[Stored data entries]
(** Reading the files of a bundle changes nothing. *)
Definition only_reads (w w' : World) : Prop := ns w' = ns w /\ same_records w w'.
#[local] Instance only_reads_preorder : PreOrder only_reads.
Proof. split; [done|]. intros a b c [H1 H2] [H3 H4]. split; [congruence|by etransitivity]. Qed.
Lemma sha256_reads {E : Type} (e : E) digest p : keeps only_reads (on_disk (map_err e (sha256_file digest p))).
Proof.
  intros w. split; [|by apply on_disk_records]. unfold on_disk, map_err, sha256_file, faulty, nothing.
  destruct (faults (disk w)) as [|[part|] k]; cbn; try done; by destruct (ns w !! p) as [[c|]|].
Qed.
#[local] Hint Resolve sha256_reads : keeps.
Lemma sha256_file_ok {E : Type} (e : E) digest p w s w' : on_disk (map_err e (sha256_file digest p)) w = (Ok s, w') ->
  ns w' = ns w /\ exists c, ns w !! p = Some (File c) /\ s = digest c.
Proof.
  unfold on_disk, map_err, sha256_file, faulty, nothing. destruct (faults (disk w)) as [|[part|] k]; cbn [nodes set_faults]; [|done|];
    destruct (ns w !! p) as [[c|]|]; try done; intros [= <- <-]; (split; [done|by exists c]).
Qed.
Lemma digests_ok digest l w ds w' : digests digest l w = (Ok ds, w') -> forall a, a ∈ l -> exists c, ns w !! staged a = Some (File c).
Proof.
  revert w ds. induction l as [|x l IH]; intros w ds; cbn [digests]; [by intros _ ? ?%elem_of_nil|].
  unfold sm_bind at 1. destruct (on_disk _ w) as [[sha|e] w1] eqn:E1; [|done]. apply sha256_file_ok in E1 as [Hn (c & Hc & _)].
  unfold sm_bind. destruct (digests digest l w1) as [[rest|e] w2] eqn:E2; [|done]. intros [= _ <-] a [->|Ha]%elem_of_cons; [by exists c|].
  rewrite <- Hn. by eapply IH.
Qed.
Lemma digests_reads digest l : keeps only_reads (digests digest l).
Proof. induction l as [|a l IH]; cbn [digests]; keeps_tac. Qed.
#[local] Hint Resolve digests_reads : keeps.

Lemma cleanup_changes (d : Path) (w w' : World) r : cleanup_backup_dir d w = (r, w') ->
  r = Ok tt /\ same_records w w' /\ forall p, ~ d `prefix_of` p -> ns w' !! p = ns w !! p.
Proof.
  intros H. pose proof (on_disk_records (logged (E' := PromoteError) (remove_dir_all d)) w) as Hr.
  assert (r = Ok tt) as -> by (revert H; destruct (cleanup_total d w) as [w2 ->]; by intros [= <-]).
  unfold cleanup_backup_dir in H. rewrite H in Hr. split; [done|]. split; [exact Hr|]. intros p Hp. revert H.
  unfold on_disk, logged, remove_dir_all, faulty.
  assert (forall m : gmap Path Node, without_tree d m !! p = m !! p) as Hw.
  { intros m. unfold without_tree. rewrite map_lookup_filter. destruct (m !! p); [|done]. cbn. by rewrite option_guard_True. }
  destruct (faults (disk w)) as [|[part|] k]; cbn [nodes set_faults].
  - destruct (ns w !! d) as [[c|]|]; intros [= <-]; cbn; [done|apply Hw|done].
  - intros [= <-]. cbn. rewrite map_lookup_filter. destruct (ns w !! p); [|done]. cbn. rewrite option_guard_True; [done|]. cbn. tauto.
  - destruct (ns w !! d) as [[c|]|]; intros [= <-]; cbn; [done|apply Hw|done].
Qed.

Lemma installed_cleaned (id uuid : string) (names : list string) (w : World) (m m' : gmap Path Node) : can_promote id uuid names (ns w) ->
  installed id uuid names (ns w) m -> (forall p, ~ backup_path uuid `prefix_of` p -> m' !! p = m !! p) -> installed id uuid names (ns w) m'.
Proof.
  intros Hok [H1 H2] Hm. split.
  - intros f Hf. destruct (H1 f Hf) as (c & Hc & Hc'). exists c. split; [done|]. rewrite Hm; [done|]. intros [k Hk].
    pose proof (f_equal length Hk) as Hl. unfold backup_path in Hk, Hl. rewrite length_app, !length_child in Hl. destruct k as [|x k]; [|cbn in Hl; lia].
    rewrite app_nil_r in Hk. apply child_inj in Hk. subst f. by apply (cp_uuid _ _ _ _ Hok).
  - intros p Hp Hf. rewrite Hm by apply Hp. by apply H2.
Qed.

(** The part after the audit row. *)
Lemma promote_atomically_outcome works id uuid m l row w r w' :
  free_of "/" id -> validate (path_str (child (staging_path id) MANIFEST_FILENAME)) m = Ok tt ->
  collect_manifest_artifacts (staging_path id) MODELS_DIR m = Ok l -> can_promote id uuid (manifest_files m) (ns w) ->
  (forall f, f ∈ bundle_names (manifest_files m) -> exists c, ns w !! child (staging_path id) f = Some (File c)) ->
  let files := mk_file_set (child (staging_path id) MANIFEST_FILENAME) l (child MODELS_DIR MANIFEST_FILENAME) (backup_path uuid) in
  promote_files_atomically_with_required_audit works files row w = (r, w') ->
  promote_gate w' = promote_gate w /\ validation_gate w' = validation_gate w /\
  match r with
  | Ok _ => works = true /\ audit_log w' = (audit_log w ++ [row])%list /\ installed id uuid (manifest_files m) (ns w) (ns w')
  | Err e => (e = AuditWrite /\ works = false /\ w' = w) \/
      (e = PromoteIo /\ audit_log w' = (audit_log w ++ [row])%list /\
        (at_most_one (faults (disk w)) -> restored id (ns w) (ns w') \/ stranded id uuid (manifest_files m) (ns w) (ns w')))
  end.
Proof.
  intros Hid Hv Hc Hok Hsrc files. unfold promote_files_atomically_with_required_audit, insert_audit_log, sm_bind at 1.
  destruct works; cbn [sm_modify sm_fail]; [|intros [= <- <-]; split_and!; [done..|by left]].
  set (w1 := set_audit_log _ w). pose proof (manifest_not_artifact _ _ _ Hid Hv Hc) as Hn.
  apply collect_ok in Hc as (Hnd & Hat & Hf).
  assert (can_promote id uuid (map pa_file l) (ns w1)) as Hok1 by (by eapply can_promote_ext; [|exact Hok]; intros f; rewrite Hf).
  assert (forall f, f ∈ bundle_names (map pa_file l) -> exists c, ns w1 !! child (staging_path id) f = Some (File c)) as Hsrc1
    by (intros f Hin; apply Hsrc; by eapply bundle_names_ext; [|exact Hin]; intros g; rewrite Hf).
  unfold sm_bind. destruct (promote_files_with_backups files w1) as [r1 w2] eqn:E.
  pose proof (promote_files_records files w1) as (Ha & Hp & Hg). rewrite E in Ha, Hp, Hg. cbn [snd] in Ha, Hp, Hg.
  pose proof (promote_files_outcome id uuid l Hnd Hat Hn w1 Hok1 Hsrc1 r1 w2 E) as Ho. destruct r1 as [bs|e].
  - intros (-> & (Ha2 & Hp2 & Hg2) & Hm)%cleanup_changes. split; [by rewrite Hp2|]. split; [by rewrite Hg2|]. split; [done|]. split; [by rewrite Ha2, Ha|].
    eapply installed_ext; [by intros f; rewrite Hf|]. by eapply (installed_cleaned _ _ _ w1).
  - intros [= <- <-]. split; [done|]. split; [done|]. right. destruct Ho as [-> Ho]. split; [done|]. split; [done|].
    intros [H|H]%Ho; [by left|right]. eapply stranded_ext; [|exact H]. intros f. by rewrite Hf.
Qed.

Section Promoting.
Context (reads : gmap Path Node -> string -> option string) (parse_manifest : string -> option ModelManifest)
  (parse_config : string -> option MLInferenceConfig)
  (load : gmap Path Node -> string -> string -> nat -> nat -> result Fault ModelRuntime)
  (digest : string -> string) (audit_works : bool).
Abbreviation manifest_str id := (path_str (child (staging_path id) MANIFEST_FILENAME)).
Abbreviation load_manifest m := (load_model_manifest (reads m) parse_manifest).
Abbreviation load_sidecar m := (load_manifest_with_sidecar (reads m) parse_manifest parse_config).

Lemma sidecar_manifest n p config m : load_sidecar n p = Ok (config, m) -> load_manifest n p = Ok m.
Proof.
  unfold load_manifest_with_sidecar. intros (m' & -> & H)%res_bind_inv. revert H. destruct (primary_scaler_sidecar m'); [|done].
  by intros (? & _ & (? & _ & (? & _ & [= <- <-])%res_bind_inv)%res_bind_inv)%res_bind_inv.
Qed.

Lemma collect_fails (d : Path) (md : Path) m e : collect_manifest_artifacts d md m = Err e -> e <> PromoteIo.
Proof.
  assert (forall acc f k e, push_artifact d md acc f k = Err e -> e <> PromoteIo) as Hp.
  { intros [l seen] f k e'. unfold push_artifact, validate_manifest_basename.
    repeat (match goal with |- context [if ?b then _ else _] => destruct b end); cbn; congruence. }
  assert (forall A (g : list PromoteArtifact * gset string -> A -> result PromoteError (list PromoteArtifact * gset string)) acc l e,
    (forall acc x e, g acc x = Err e -> e <> PromoteIo) -> res_fold g acc l = Err e -> e <> PromoteIo) as Hf.
  { intros A g acc l e' Hg. revert acc. induction l as [|x l IH]; intros acc; cbn [res_fold]; [done|].
    destruct (g acc x) as [acc'|e2] eqn:E; cbn [res_bind]; [apply IH|]. intros [= <-]. by eapply Hg. }
  unfold collect_manifest_artifacts. match goal with |- res_bind ?r _ = _ -> _ => destruct r as [acc|e'] eqn:E end; cbn [res_bind]; [done|].
  intros [= <-]. revert E. apply Hf. intros acc s e1. destruct (push_artifact _ _ acc _ _) as [acc'|e2] eqn:E; cbn [res_bind].
  - apply Hf. intros acc2 step e3. destruct (preprocessing_sidecar step); [apply Hp|done].
  - intros [= <-]. by eapply Hp.
Qed.

Lemma digests_fail l : fails_as StagingIo (digests digest l).
Proof.
  induction l as [|x l IH]; cbn [digests]; [apply fails_as_ret|]. apply fails_as_bind; [apply fails_as_map_err|]. intros s.
  apply fails_as_bind; [done|]. intros k. apply fails_as_ret.
Qed.
Lemma staged_model_outcome id batch_size w r w' :
  validate_staged_model reads parse_manifest parse_config load digest (staging_path id) batch_size w = (r, w') ->
  only_reads w w' /\ one_fault w w' /\
  match r with
  | Ok report => exists config m a l, load_sidecar (ns w) (manifest_str id) = Ok (config, m) /\
      build_adapter (load (ns w) (manifest_str id)) m batch_size = Ok a /\
      collect_manifest_artifacts (staging_path id) MODELS_DIR m = Ok l /\ rp_manifest_name report = mf_name m /\
      forall f, f ∈ bundle_names (manifest_files m) -> exists c, ns w !! child (staging_path id) f = Some (File c)
  | Err e => e <> PromoteIo
  end.
Proof.
  unfold validate_staged_model, guarded. destruct (validation_gate w) eqn:Hg; [by intros [= <- <-]|].
  destruct (validate_unguarded _ _ _ _ _ _ _ _) as [r1 w1] eqn:E. intros [= <- <-]. revert E. set (w0 := set_validation_gate true w).
  unfold validate_unguarded, read_manifest, sm_bind at 1. cbn [disk w0 set_validation_gate].
  assert (only_reads w (set_validation_gate false w0) /\ one_fault w (set_validation_gate false w0)) as [Hw0 Hw1] by (split; [by split; [|split_and!]|by intros ?]).
  destruct (load_manifest (ns w) (manifest_str id)) as [m|e] eqn:Hm; [|by intros [= <- <-]].
  case_bool_decide; [by intros [= <- <-]|]. unfold sm_bind at 1, sm_lift.
  destruct (collect_manifest_artifacts _ _ m) as [l|e] eqn:Hl; [|intros [= <- <-]; split; [done|split; [done|by eapply collect_fails]]].
  unfold sm_bind at 1, check_runtime. cbn [disk w0 set_validation_gate].
  destruct (load_sidecar (ns w) (manifest_str id)) as [[config m']|e] eqn:Hs; [|by intros [= <- <-]].
  assert (m' = m) as -> by (apply sidecar_manifest in Hs; congruence).
  destruct (build_adapter _ m batch_size) as [a|e] eqn:Ha; [|by intros [= <- <-]].
  intros E. assert (only_reads w0 w1 /\ one_fault w0 w1) as [[Hn (Hr1 & Hr2 & Hr3)] Ho].
  { match type of E with ?m w0 = _ => assert (keeps only_reads m) as Hk by keeps_tac; assert (keeps one_fault m) as Hk2 by keeps_tac end.
    specialize (Hk w0). specialize (Hk2 w0). by rewrite E in Hk, Hk2. }
  split; [split; [done|by split_and!]|]. split; [exact Ho|]. revert E. unfold sm_bind. destruct (on_disk _ w0) as [[sha|e] w2] eqn:E1.
  2: { intros [= <- <-]. apply fails_as_map_err in E1 as ->. done. }
  apply sha256_file_ok in E1 as [Hn2 (c & Hc & _)].
  destruct (digests digest l w2) as [[ds|e] w3] eqn:E2; intros [= <- <-].
  - exists config, m, a, l. split_and!; [done..|]. pose proof (collect_ok _ _ _ _ Hl) as (_ & Hat & Hf).
    intros f [->|Hin]%elem_of_cons; [by exists c|]. apply Hf, list_elem_of_fmap in Hin as (x & -> & Hx).
    destruct (digests_ok _ _ _ _ _ E2 x Hx) as [c' Hc']. exists c'. apply list_elem_of_lookup in Hx as [i Hi].
    destruct (Hat _ _ Hi) as (_ & <- & _). by rewrite <- Hc', Hn2.
  - by apply digests_fail in E2 as ->.
Qed.

Lemma validate_and_promote_outcome (id uuid actor : string) (inference : Inference) (batch_size : nat) (w w' : World)
    (r : result PromoteError ModelValidationReport) :
  free_of "/" id -> at_most_one (faults (disk w)) ->
  (forall m, load_manifest (ns w) (manifest_str id) = Ok m -> can_promote id uuid (manifest_files m) (ns w)) ->
  validate_and_promote reads parse_manifest parse_config load digest audit_works (staging_path id) inference actor uuid batch_size w = (r, w') ->
  promote_gate w' = promote_gate w /\ validation_gate w' = validation_gate w /\
  match r with
  | Ok report => exists config m a, load_sidecar (ns w) (manifest_str id) = Ok (config, m) /\
      build_adapter (load (ns w) (manifest_str id)) m batch_size = Ok a /\ rp_manifest_name report = mf_name m /\
      installed id uuid (manifest_files m) (ns w) (ns w') /\
      audit_log w' = (audit_log w ++ [mk_audit ("SecurityAdmin@" ++ actor) AUDIT_ACTION_MODEL_SWAP (report, model_source_status inference)])%list
  | Err PromoteIo => exists m, load_manifest (ns w) (manifest_str id) = Ok m /\
      (restored id (ns w) (ns w') \/ stranded id uuid (manifest_files m) (ns w) (ns w'))
  | Err _ => ns w' = ns w /\ audit_log w' = audit_log w
  end.
Proof.
  intros Hid Hone Hok. unfold validate_and_promote, guarded. destruct (promote_gate w) eqn:Hg; [by intros [= <- <-]|].
  match goal with |- context [let '(_, _) := ?m in _] => destruct m as [r1 w1] eqn:E end. intros [= <- <-].
  revert E. unfold sm_bind at 1. destruct (validate_staged_model _ _ _ _ _ _ _ _) as [[report|e] w2] eqn:E1;
    apply staged_model_outcome in E1 as ([Hn2 (Ha2 & _ & Hg2)] & Ho2 & Hv); cbn in Hn2, Ha2, Hg2.
  2: { intros [= <- <-]. split; [done|]. split; [done|]. by destruct e. }
  destruct Hv as (config & m & a & l & Hs & Ha & Hl & Hname & Hsrc). cbn [disk set_promote_gate] in Hs, Ha, Hsrc.
  assert (load_manifest (ns w) (manifest_str id) = Ok m) as Hm by (by eapply sidecar_manifest).
  unfold sm_bind at 1, read_manifest. rewrite Hn2, Hm. unfold sm_bind at 1, sm_lift. rewrite Hl. unfold sm_bind.
  match goal with |- context [promote_files_atomically_with_required_audit ?wk ?fs ?row w2] =>
    destruct (promote_files_atomically_with_required_audit wk fs row w2) as [r3 w3] eqn:E3 end.
  assert (validate (manifest_str id) m = Ok tt) as Hvalid.
  { revert Hm. unfold load_model_manifest. destruct (reads _ _) as [c|]; [|done]. destruct (parse_manifest c) as [m2|]; [|done].
    destruct (validate (manifest_str id) m2) as [[]|] eqn:Hv; [|done]. by intros [= <-]. }
  eapply promote_atomically_outcome in E3 as (Hp3 & Hv3 & H3); [|done|done|done|rewrite Hn2; by apply Hok|by rewrite Hn2].
  destruct r3 as [[]|e]; intros [= <- <-]; (split; [done|split; [cbn; congruence|]]).
  - destruct H3 as (_ & Ha3 & Hi). exists config, m, a. rewrite Hn2 in Hi. cbn. by rewrite Ha3, Ha2.
  - destruct H3 as [(-> & _ & ->)|(-> & _ & H4)]; [by split|]. rewrite Hn2 in H4. exists m. split; [done|]. by apply H4, Ho2.
Qed.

> EXERCISE INSTRUCTIONS: Write out exactly the lines above from the line with "(** The part after the audit row. *)" through the line with "by (intros f", both of them included, and leave out all other lines.

> RESULT:
(** The part after the audit row. *)
Lemma promote_atomically_outcome works id uuid m l row w r w' :
  free_of "/" id -> validate (path_str (child (staging_path id) MANIFEST_FILENAME)) m = Ok tt ->
  collect_manifest_artifacts (staging_path id) MODELS_DIR m = Ok l -> can_promote id uuid (manifest_files m) (ns w) ->
  (forall f, f ∈ bundle_names (manifest_files m) -> exists c, ns w !! child (staging_path id) f = Some (File c)) ->
  let files := mk_file_set (child (staging_path id) MANIFEST_FILENAME) l (child MODELS_DIR MANIFEST_FILENAME) (backup_path uuid) in
  promote_files_atomically_with_required_audit works files row w = (r, w') ->
  promote_gate w' = promote_gate w /\ validation_gate w' = validation_gate w /\
  match r with
  | Ok _ => works = true /\ audit_log w' = (audit_log w ++ [row])%list /\ installed id uuid (manifest_files m) (ns w) (ns w')
  | Err e => (e = AuditWrite /\ works = false /\ w' = w) \/
      (e = PromoteIo /\ audit_log w' = (audit_log w ++ [row])%list /\
        (at_most_one (faults (disk w)) -> restored id (ns w) (ns w') \/ stranded id uuid (manifest_files m) (ns w) (ns w')))
  end.
Proof.
  intros Hid Hv Hc Hok Hsrc files. unfold promote_files_atomically_with_required_audit, insert_audit_log, sm_bind at 1.
  destruct works; cbn [sm_modify sm_fail]; [|intros [= <- <-]; split_and!; [done..|by left]].
  set (w1 := set_audit_log _ w). pose proof (manifest_not_artifact _ _ _ Hid Hv Hc) as Hn.
  apply collect_ok in Hc as (Hnd & Hat & Hf).
  assert (can_promote id uuid (map pa_file l) (ns w1)) as Hok1 by (by eapply can_promote_ext; [|exact Hok]; intros f; rewrite Hf).
  assert (forall f, f ∈ bundle_names (map pa_file l) -> exists c, ns w1 !! child (staging_path id) f = Some (File c)) as Hsrc1
    by (intros f Hin; apply Hsrc; by eapply bundle_names_ext; [|exact Hin]; intros g; rewrite Hf).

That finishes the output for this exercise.